Mikhaïl Cholokhov : Ils ont combattu pour la patrie


Ils ont combattu pour la patrie est un roman de guerre dont l’histoire se déroule durant le mois de juillet 1942, lors de la retraite de l’Armée Rouge, aux abords de Stalingrad. L’histoire d’une débâcle, donc. Mais avec un tel avant-goût de victoire, et un tel parfum d’héroïsme, que l’Etat soviétique autorisa, dès 1943, la publication des premiers fragments du roman.

L’auteur, Mikhaïl Cholokhov (1905-1984, prix Nobel de littérature en 1965), était membre du Parti Communiste, du Comité central, de l’Académie des sciences et du Soviet suprême. Dévoué corps et âme au Régime, il fut aussi correspondant de guerre pour la Pravda à l‘époque des faits. Enrôlé dans la presse et la propagande, comme bon nombre d’écrivains de l’ex-Union Soviétique, il mit dès lors la main à la pâte et la plume au fusil, consacra tout à la fois son énergie et son talent lyrique à servir la cause du pays - le matérialisme historique - et nourrit probablement en son cœur le sentiment de combattre, lui aussi, pour la Patrie de la faucille et du marteau. 
Les principaux personnages de son roman appartiennent tous à un bataillon d’artillerie anti-char chargé d’arrêter l’avancée des Panzer et d’abattre au passage les nuées de Messerschmitt ou de Junkers survolant la steppe, autrement dit : chargé de vaincre quasiment à mains nues la prodigieuse industrie teutonique. La tâche peut paraître ardue, certes, mais est-elle pour autant impossible, irréalisable ? Niet ! Mis sur le reculoir et rudement secoué par les nazis, le bataillon fait corps, les hommes luttent pied à pied, ne cédant qu’à regret le moindre pouce de terrain, et développent dans l’épreuve un tel sens de la camaraderie qu’on les pressent déjà vainqueurs aux pires moments de la déroute.
Devinette : ce livre étant destiné à l’édification des masses, comment l’auteur favorise-t-il l’identification du lecteur à ses protagonistes ?
Réponse : avec un art consommé de la manipulation.
Tous les personnages du roman, simples troupiers mais valeureux combattants, ont quitté leur usine, leur mine ou leur kolkhoze, sans éprouver, semble-t-il, la moindre hésitation. Ce sont de braves bougres, haut en couleur et fort en gueule. Ils sont peu instruits mais non dépourvus d’intelligence. Souvent roublards mais jamais malhonnêtes, râleurs mais disciplinés, ils trouvent toujours au plus profond d’eux-mêmes un sursaut de vigueur même dans l'extrême fatigue. Ce sont des hommes comme vous et moi, de simples lampistes que Mikhaïl Cholokhov transforme en héros par la seule magie de son verbe. Et qu’importe alors que son miroir les déforme, si son reflet les valorise.
En outre, tout en faisant mine de donner la parole aux sans-grade, Cholokhov inculque en réalité à ses lecteurs la bonne manière de penser et de se comporter. Deux exemples, parmi les plus frappants : 

1) Il suffit que l’un des personnages émette une vague et lapidaire critique à l’égard des Généraux, pour qu’aussitôt, par la bouche d’un autre personnage, la défense prenne la parole et que les arguments tombent comme le marteau sur l’enclume.
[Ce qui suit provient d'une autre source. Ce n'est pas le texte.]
Lemma stored_fields stats config key sv :
  stored stats config key = Some sv →
  ∃ service,
    stats !! key = Some (JMap service) ∧
    service !! "client_eof" = Some (JFloat64 (ServiceStats.ClientEOF sv)) ∧
    service !! "client_err" = Some (JFloat64 (ServiceStats.ClientErr sv)) ∧
    service !! "client_connections"
      = Some (JFloat64 (ServiceStats.ClientConnections sv)) ∧
    service !! "server_ejects"
      = Some (JFloat64 (ServiceStats.ServerEjects sv)) ∧
    service !! "forward_error"
      = Some (JFloat64 (ServiceStats.ForwardError sv)) ∧
    service !! "fragments" = Some (JFloat64 (ServiceStats.Fragments sv)).
Proof.
  unfold stored. rewrite serviceStatsOf_spec.
  destruct (stats !! key) as [s|]; [|done]. cbv zeta.
  destruct (assertMap (Some s)) as [service|] eqn:Hs; [|done].
  apply assertMap_Return in Hs as [= ->]. cbn [mbind outcome_bind].
  match goal with |- match ?c with _ => _ end = _ → _ =>
    destruct c as [o|] eqn:Ho; [|done]
  end.
  intros ->.
  repeat (apply bind_Return in Ho as (? & ?%assertFloat64_Return & Ho)).
  destruct (firstPanic _ _); [done|]. injection Ho as <-.
  exists service. by split_and!.
Qed.
Definition videoHandler_body (r : Request) : M unit :=
  let id := default "" (Vars r !! "id") in
  let prefix := default "" (Vars r !! "prefix") in
  let id := if bool_decide (is_Some (Vars r !! "prefix"))
            then path_Join prefix id else id in
  match Videos (AppLibrary a) !! id with
  | None => return_
  | Some m =>
  let quality := ToLower (QueryGet r "quality") in
  sel <-
    (if is_quality quality then
       let videoPath :=
         TrimSuffix (VideoPath m) (Ext (VideoPath m))
           +:+ "#" +:+ quality +:+ ".mp4" in
       found <- FileExists videoPath ;;
       ret (videoPath, negb found)
     else ret (VideoPath m, false)) ;;
  let videoPath := fst sel in
  let otf := snd sel in
  _ <- call (OpMigrate prefix id) ;;
  _ <- call (OpIncViews id) ;;
  let title := Title m in
  let disposition := "attachment; filename=" +:+ String quote title
                       +:+ ".mp4" +:+ String quote "" in
  emit (SetHeader "Content-Disposition" disposition) ;;
  emit (SetHeader "Content-Type" "video/mp4") ;;
  if otf then
    let args :=
      ["-y"; "-s"; "320x200"; "-vcodec"; "h264"; "-acodec"; "aac";
       "-strict"; "-2"; "-loglevel"; "debug"; "-i"; videoPath;
       "-f"; "mp4"; "-movflags"; "frag_keyframe+empty_moov"; "-"] in
    err <- call OpStderrPipe ;;
    match err with
    | Some _ =>
        http_Error "error creating stderr pipe" StatusInternalServerError ;;
        return_
    | None =>
    io_Copy_Stdout_stderr ;;
    err <- call OpStdoutPipe ;;
    match err with
    | Some _ =>
        http_Error "error creating stdout pipe" StatusInternalServerError ;;
        return_
    | None =>
    err <- call (OpStart "ffmpeg" args) ;;
    match err with
    | Some _ =>
        http_Error "error starting ffmpeg" StatusInternalServerError ;;
        return_
    | None =>
    defer DeferKill ;;
    emit GoStderrReader ;;
    emit (SetHeader "Content-Type" "video/mp4") ;;
    forward_stdout (env_stdout env)
    end end end
  else emit (ServeFile videoPath)
  end.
2) Il suffit qu’un soldat fasse part à ses camarades de son désir de retourner quelques jours à l’arrière pour revoir sa femme et ses gosses, pour qu’on lui tombe dessus à langues raccourcies, et qu’on l’agonise d’une telle quantité d’injures qu’il ne met guère longtemps à comprendre ses torts et à demander pardon.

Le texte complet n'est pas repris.